From: MoeBlee on 30 Jan 2007 15:19 On Jan 30, 5:45 am, Andy Smith <A...(a)phoenixsystems.co.uk> wrote: > Am I right in thinking that any set of "finitely describable" objects is > necessarily countable? If the set of symbols is countable, then there are only countably many objects that can be defined ("described as UNIQUE") by finite strings of those symbols. > On that basis I would surmise that e.g. the set of all roots of all > polynomials with rational coefficients are countable - is that correct? The set of algebraic numbers is countable. MoeBlee
From: Virgil on 30 Jan 2007 15:28 In article <1170164184.870466.217970(a)q2g2000cwa.googlegroups.com>, mueckenh(a)rz.fh-augsburg.de wrote: > Bob Kolker schrieb: > > > mueckenh(a)rz.fh-augsburg.de wrote: > > > > > > > > Something that is valid for each n in N need not be valid for N. I am > > > interested in properties which are valid for every n. For instance, > > > every n is finite. Every segment {1,2,3,...,n} is finite. Every path > > > being he union of paths (segments) is finite. > > > > Each n in N and all n in N mean exactly the same thing. They both > > express the universal quantifier. > > So you would say that the sum of each n in N is the same as the sum of > all n in N? > > I would say the first is finite for each n while the second is > infinite. For once, I agree with WM's analysis. I do not know how it works in other languages, but in English, "for each n" and "for all n" are not totally interchangeable, as his example demonstrates. One must be careful to specify unambiguously what the quantified variable represents to avoid such situations. In the above examples, the n is in one case the index set (for each n in N, sum the members of n) and in the other the term being summed ( sum of n's as members of N). Though WM has been known to conflate the two senses deliberately.
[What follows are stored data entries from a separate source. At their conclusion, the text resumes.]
Lemma Node_key n k : primary_key n = Some k → k = node_key (node_Node n).
Proof. unfold primary_key. simpl. unfold string_index. case_decide; [done|]. by intros [= <-]. Qed.
Lemma ServiceNode_key x k : primary_key x = Some k → k = service_key (sn_Node x) (sn_ServiceID x) ∧ sn_Node x ≠ "".
Proof.
  unfold primary_key. simpl. unfold string_index. repeat case_decide; simpl; try done. by intros [= <-].
Qed.
Lemma HealthCheck_key x k : primary_key x = Some k → k = check_key (hc_Node x) (hc_CheckID x) ∧ hc_Node x ≠ "".
Proof.
  unfold primary_key. simpl. unfold string_index. repeat case_decide; simpl; try done. by intros [= <-].
Qed.

(** Names of registered nodes have no NUL, whatever the case they are asked in. *)
Lemma node_nul_free d a n : catalog_inv d → nodes d !! node_key a = Some n → nul_free a.
Proof.
  intros Hi Hn. pose proof (ci_nodes _ Hi _ _ Hn) as Hk%Node_key. pose proof (ci_nul_free _ Hi _ _ Hn) as Hf.
  simpl in Hf. by apply (node_key_nul_free (node_Node n)).
Qed.
Lemma check_nul_free d k c : catalog_inv d → checks d !! k = Some c → nul_free (hc_Node c).
Proof. intros Hi Hc. destruct (ci_check_node _ Hi _ _ Hc) as [n Hn]. by eapply node_nul_free. Qed.

(** ** Writing the catalog tables *)

Lemma inv_put_check d c k :
  catalog_inv d → primary_key c = Some k → is_Some (nodes d !! node_key (hc_Node c)) →
  (hc_ServiceID c ≠ "" → is_Some (services d !! service_key (hc_Node c) (hc_ServiceID c))) →
  catalog_inv (set_tbl (<[k := c]> (checks d)) d).
Proof.
  intros [H1 H2 H3 H4 H5 H6 H7] Hk Hn Hs. split; simpl; try done; first [by apply keyed_insert|by apply map_Forall_insert_2].
Qed.
Lemma inv_delete_check d k : catalog_inv d → catalog_inv (set_tbl (delete k (checks d)) d).
Proof.
  intros [H1 H2 H3 H4 H5 H6 H7]. split; simpl; try done; first [by apply keyed_delete|by apply map_Forall_delete].
Qed.
Lemma inv_put_service d x k :
  catalog_inv d → primary_key x = Some k → is_Some (nodes d !! node_key (sn_Node x)) →
  catalog_inv (set_tbl (<[k := x]> (services d)) d).
Proof.
  intros [H1 H2 H3 H4 H5 H6 H7] Hk Hn. split; simpl; try done.
  - by apply keyed_insert.
  - by apply map_Forall_insert_2.
  - intros k' c Hc Hne. destruct (H7 k' c Hc Hne) as [y Hy].
    destruct (decide (service_key (hc_Node c) (hc_ServiceID c) = k)) as [->|Hk'];
      [rewrite lookup_insert_eq|rewrite lookup_insert_ne by done]; by eexists.
Qed.
Lemma inv_delete_service d k :
  catalog_inv d → (∀ k' c, checks d !! k' = Some c → hc_ServiceID c ≠ "" →
                    service_key (hc_Node c) (hc_ServiceID c) ≠ k) →
  catalog_inv (set_tbl (delete k (services d)) d).
Proof.
  intros [H1 H2 H3 H4 H5 H6 H7] Hc. split; simpl; try done.
  - by apply keyed_delete.
  - by apply map_Forall_delete.
  - intros k' c Hk Hne. rewrite lookup_delete_ne; [by eapply H7|]. intros Heq. by eapply Hc.
Qed.
Lemma inv_put_node d n k :
  catalog_inv d → primary_key n = Some k → nul_free (node_Node n) →
  catalog_inv (set_tbl (<[k := n]> (nodes d)) d).
Proof.
  intros [H1 H2 H3 H4 H5 H6 H7] Hk Hn.
  assert (∀ k', is_Some (nodes d !! k') → is_Some (<[k:=n]> (nodes d) !! k')) as Hmono.
  { intros k' [y Hy]. destruct (decide (k' = k)) as [->|];
      [rewrite lookup_insert_eq|rewrite lookup_insert_ne by done]; by eexists. }
  split; simpl; try done.
  - by apply keyed_insert.
  - by apply map_Forall_insert_2.
  - eapply map_Forall_impl; [exact H5|]. simpl. auto.
  - eapply map_Forall_impl; [exact H6|]. simpl. auto.
Qed.
Lemma inv_delete_node d k :
  catalog_inv d → (∀ k' x, services d !! k' = Some x → node_key (sn_Node x) ≠ k) →
  (∀ k' c, checks d !! k' = Some c → node_key (hc_Node c) ≠ k) →
  catalog_inv (set_tbl (delete k (nodes d)) d).
Proof.
  intros [H1 H2 H3 H4 H5 H6 H7] Hs Hc. split; simpl; try done.
  - by apply keyed_delete.
  - by apply map_Forall_delete.
  - intros k' x Hx. rewrite lookup_delete_ne; [by eapply H5|]. intros Heq. by eapply Hs.
  - intros k' x Hx. rewrite lookup_delete_ne; [by eapply H6|]. intros Heq. by eapply Hc.
Qed.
From: Andy Smith on 30 Jan 2007 15:37 Andy Smith <Andy(a)phoenixsystems.co.uk> writes > >Just following up the idea of countability. > >Am I right in thinking that any set of "finitely describable" objects >is necessarily countable? - on the grounds that "finitely describable" >implies that there exists some (multi-dimensional) address space which >uniquely defines an object, and that that address is indexable by a >finite set of natural numbers, and then that that multi-dimensional >address (as with the "standard arrangement" for counting the rationals) >can be ordered such that each address has a unique index in the natural >numbers? > >On that basis I would surmise that e.g. the set of all roots of all >polynomials with rational coefficients are countable - is that correct? I just googled that, and got the answer that Cantor showed that the finite union of countable sets is also countable, and hence that e.g. the set of all roots of all polynomials with rational coefficients are countable. "finite description" is possibly a more general term - it could be. e.g. a piece of (legalistic) prose, although one might possibly argue that the English language requires an infinite and self-referential basis as a starting point). -- Andy Smith
From: Virgil on 30 Jan 2007 15:42
In article <1170164555.633180.4440(a)s48g2000cws.googlegroups.com>, mueckenh(a)rz.fh-augsburg.de wrote: > Franziska Neugebauer schrieb: > > > mueckenh(a)rz.fh-augsburg.de wrote: > > Why should we repeat such self-evident truth again and again? Possibly because what seems so self-evident to WM seems so false to so many others. > > > > >> You may take > > >> notice of the similar claim: > > >> > > >> "The sum of the numbers n and n + 1. n is a natural number. > > >> Therefore the sum of all finite numbers is defined." > > > > > > If all natural numbers existed, why shouldn't their sum exist? > > > > 1. Your reasoning if flawed. The latter does not follow from the > > former. It is *not* "covered" by induction. > > You can try to utter again and agan this nonsense, but after a while > aI will cease to reply. WHile induction can show that the sum of any two naturals is a natural, or indeed, the sum of any finite number of naturals, by induction, there is nothing in any statement of any induction that requires the sum of an infinite number of naturals to be a natural. If WM claims that such a proof exists let him present if formally. If not, then WM should stop claiming what he cannot prove. > Every such thing including only natural > numbers is covered by induction. Only for finite sets of naturals can induction by WM, or anyone else for that matter, prove the sum of members to be a natural. If WM claims to be able to establish that the sum of members of an infinite subset of N is a member of N, let him prove his claims. > All natural numbers are subject to > induction. What you erroneously try to claim is that N is more than > the assembly of all natural numbrs. WM misreads things, as usual. What everyone else is saying is that while one may sum the members of finite subsets of N to get a member of N, that one cannot sum the members of infinite subsets of N at all. > But that is phantasy. Then lets see WM find a member of N which is the sum of all members of N. |